======== Available records
(** [CalculatorApp._button_kind] *)
Definition _button_kind (label : pystr) : pystr :=
  if member label [py "="] then py "equals"
  else if member label [DIVIDE; TIMES; MINUS_SIGN; py "+"] then py "op"
  else if member label [py "C"; ERASE; py "%"; PLUS_MINUS] then py "action"
  else py "digit".

(** [CalculatorApp._get_button_style] *)
Definition _get_button_style (kind : pystr) : pystr :=
  if Str.eqb kind (py "op") then py "Op.TButton"
  else if member kind [py "equals"; py "action"] then py "Action.TButton"
  else py "Digit.TButton".

(** The loop [while i >= 0 and cond(i): i -= 1], which makes at most
    [i + 1] turns: the value of [i] after it. *)
Fixpoint scan_back (cond : Z -> bool) (fuel : nat) (i : Z) : Z :=
  match fuel with
  | O => i
  | S fuel' =>
      if (0 <=? i) && cond i then scan_back cond fuel' (i - 1) else i
  end.

(** The loop of [_append_char], which returns from the method when it meets
    a point: whether it does. *)
Fixpoint point_behind (u : unicode) (expr : pystr) (fuel : nat) (i : Z)
  : bool :=
  match fuel with
  | O => false
  | S fuel' =>
      if (0 <=? i)
         && (Str.isdigit_char u (Str.item expr i)
             || (Str.item expr i =? ord ".")%N) then
        if (Str.item expr i =? ord ".")%N then true
        else point_behind u expr fuel' (i - 1)
      else false
  end.

Section CalculatorApp.

Variable rt : runtime.
Variable u : unicode.

Local Open Scope list_scope.

(** [CalculatorApp._sanitize_for_eval] *)
Definition _sanitize_for_eval (expr : pystr) : pystr := expr.

(** [SafeEvaluator.evaluate(expr)] for a [str]; the parser is modelled on
    ASCII strings only. *)
Definition evaluate_str (expr : pystr) : outcome pynum :=
  match Str.ascii_string expr with
  | Some s => run rt s
  | None => Unmodelled
  end.
(** * arxiv_crawler: a shallow embedding of the crawler and its download pipeline

    The development follows the three source files

    - [arxiv_crawler_base.py]    (class [ArxivCrawlerBase]),
    - [arxiv_crawler_linux.py]   (class [ArxivCrawlerLinux], aria2c backend),
    - [arxiv_crawler_windows.py] (class [ArxivCrawlerWindows], IDM backend).

    Python methods that touch the file system, the network, the clock or the
    logger are written in a small state-and-exception monad over a [World];
    the answers of the external collaborators (arXiv search, aria2c, IDM, the
    HTTP server, faults of [open]/[write]) are read from an [Env] record. *)

From Stdlib Require Import String Ascii List Permutation Sorted Lia.
From Stdlib Require Import DecimalString OrdersEx.
From stdpp Require Import gmap strings list.

Set Warnings "-register-all".

Open Scope string_scope.
Open Scope list_scope.
Open Scope stdpp_scope.

(** ** Data model *)

(** The part of a [datetime] that ["%Y-%m-%d"] reads. *)
Record datetime := { year : nat; month : nat; day : nat }.

Definition decimal (n : nat) : string := NilZero.string_of_uint (Nat.to_uint n).

Fixpoint zeros (n : nat) : string :=
  match n with
  | O => ""
  | S k => String "0" (zeros k)
  end.

Definition zfill (width : nat) (s : string) : string :=
  zeros (width - String.length s) +:+ s.

(** [d.strftime("%Y-%m-%d")]; years are padded to four digits (Python does so
    for every year >= 1000 on all platforms). *)
Definition strftime_Ymd (d : datetime) : string :=
  zfill 4 (decimal (year d)) +:+ "-" +:+ zfill 2 (decimal (month d))
    +:+ "-" +:+ zfill 2 (decimal (day d)).

(** An [arxiv.Result], restricted to the attributes the crawler reads.
    [authors] holds the [author.name] strings. *)
Record Paper := {
  get_short_id : string;
  title : string;
  authors : list string;
  summary : string;
  categories : list string;
  pdf_url : string;
  published : datetime;
  updated : datetime;
  comment : option string;
  doi : option string
}.

(** A [pathlib.Path] as its sequence of components; [p / s] appends one. *)
Definition path := list string.

Definition pjoin (p : path) (s : string) : path := p ++ [s].
Infix "/:" := pjoin (at level 40, left associativity).

(** JSON values as handed to [json.dump]. *)
Inductive json :=
| JNull
| JStr (s : string)
| JList (l : list json)
| JObj (fields : list (string * json)).

Inductive content :=
| Bytes (b : string)
| Text (t : string)
| Json (j : json).

Inductive level := DEBUG | INFO | WARNING | ERROR.

(** Observable actions, in the order they happen. *)
Inductive event :=
| Log (lvl : level) (msg : string)
| Mkdir (p : path)
| Subprocess (cmd : list string)
| HttpGet (url : string) (timeout : nat)
| Sleep (secs : nat)
| WriteFile (p : path).

Record World := {
  files : gmap path content;
  dirs : gset path;
  trace : list event;
  http_count : nat
}.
================
■ **Exercise goal**
Please output the complete set of records above without any alteration.

■ **Solution for this problem**
(** [CalculatorApp._button_kind] *)
Definition _button_kind (label : pystr) : pystr :=
  if member label [py "="] then py "equals"
  else if member label [DIVIDE; TIMES; MINUS_SIGN; py "+"] then py "op"
  else if member label [py "C"; ERASE; py "%"; PLUS_MINUS] then py "action"
  else py "digit".

(** [CalculatorApp._get_button_style] *)
Definition _get_button_style (kind : pystr) : pystr :=
  if Str.eqb kind (py "op") then py "Op.TButton"
  else if member kind [py "equals"; py "action"] then py "Action.TButton"
  else py "Digit.TButton".

(** The loop [while i >= 0 and cond(i): i -= 1], which makes at most
    [i + 1] turns: the value of [i] after it. *)
Fixpoint scan_back (cond : Z -> bool) (fuel : nat) (i : Z) : Z :=
  match fuel with
  | O => i
  | S fuel' =>
      if (0 <=? i) && cond i then scan_back cond fuel' (i - 1) else i
  end.

(** The loop of [_append_char], which returns from the method when it meets
    a point: whether it does. *)
Fixpoint point_behind (u : unicode) (expr : pystr) (fuel : nat) (i : Z)
  : bool :=
  match fuel with
  | O => false
  | S fuel' =>
      if (0 <=? i)
         && (Str.isdigit_char u (Str.item expr i)
             || (Str.item expr i =? ord ".")%N) then
        if (Str.item expr i =? ord ".")%N then true
        else point_behind u expr fuel' (i - 1)
      else false
  end.

Section CalculatorApp.

Variable rt : runtime.
Variable u : unicode.

Local Open Scope list_scope.

(** [CalculatorApp._sanitize_for_eval] *)
Definition _sanitize_for_eval (expr : pystr) : pystr := expr.

(** [SafeEvaluator.evaluate(expr)] for a [str]; the parser is modelled on
    ASCII strings only. *)
Definition evaluate_str (expr : pystr) : outcome pynum :=
  match Str.ascii_string expr with
  | Some s => run rt s
  | None => Unmodelled
  end.
(** * arxiv_crawler: a shallow embedding of the crawler and its download pipeline

    The development follows the three source files

    - [arxiv_crawler_base.py]    (class [ArxivCrawlerBase]),
    - [arxiv_crawler_linux.py]   (class [ArxivCrawlerLinux], aria2c backend),
    - [arxiv_crawler_windows.py] (class [ArxivCrawlerWindows], IDM backend).

    Python methods that touch the file system, the network, the clock or the
    logger are written in a small state-and-exception monad over a [World];
    the answers of the external collaborators (arXiv search, aria2c, IDM, the
    HTTP server, faults of [open]/[write]) are read from an [Env] record. *)

From Stdlib Require Import String Ascii List Permutation Sorted Lia.
From Stdlib Require Import DecimalString OrdersEx.
From stdpp Require Import gmap strings list.

Set Warnings "-register-all".

Open Scope string_scope.
Open Scope list_scope.
Open Scope stdpp_scope.

(** ** Data model *)

(** The part of a [datetime] that ["%Y-%m-%d"] reads. *)
Record datetime := { year : nat; month : nat; day : nat }.

Definition decimal (n : nat) : string := NilZero.string_of_uint (Nat.to_uint n).

Fixpoint zeros (n : nat) : string :=
  match n with
  | O => ""
  | S k => String "0" (zeros k)
  end.

Definition zfill (width : nat) (s : string) : string :=
  zeros (width - String.length s) +:+ s.

(** [d.strftime("%Y-%m-%d")]; years are padded to four digits (Python does so
    for every year >= 1000 on all platforms). *)
Definition strftime_Ymd (d : datetime) : string :=
  zfill 4 (decimal (year d)) +:+ "-" +:+ zfill 2 (decimal (month d))
    +:+ "-" +:+ zfill 2 (decimal (day d)).

(** An [arxiv.Result], restricted to the attributes the crawler reads.
    [authors] holds the [author.name] strings. *)
Record Paper := {
  get_short_id : string;
  title : string;
  authors : list string;
  summary : string;
  categories : list string;
  pdf_url : string;
  published : datetime;
  updated : datetime;
  comment : option string;
  doi : option string
}.

(** A [pathlib.Path] as its sequence of components; [p / s] appends one. *)
Definition path := list string.

Definition pjoin (p : path) (s : string) : path := p ++ [s].
Infix "/:" := pjoin (at level 40, left associativity).

(** JSON values as handed to [json.dump]. *)
Inductive json :=
| JNull
| JStr (s : string)
| JList (l : list json)
| JObj (fields : list (string * json)).

Inductive content :=
| Bytes (b : string)
| Text (t : string)
| Json (j : json).

Inductive level := DEBUG | INFO | WARNING | ERROR.

(** Observable actions, in the order they happen. *)
Inductive event :=
| Log (lvl : level) (msg : string)
| Mkdir (p : path)
| Subprocess (cmd : list string)
| HttpGet (url : string) (timeout : nat)
| Sleep (secs : nat)
| WriteFile (p : path).

Record World := {
  files : gmap path content;
  dirs : gset path;
  trace : list event;
  http_count : nat
}.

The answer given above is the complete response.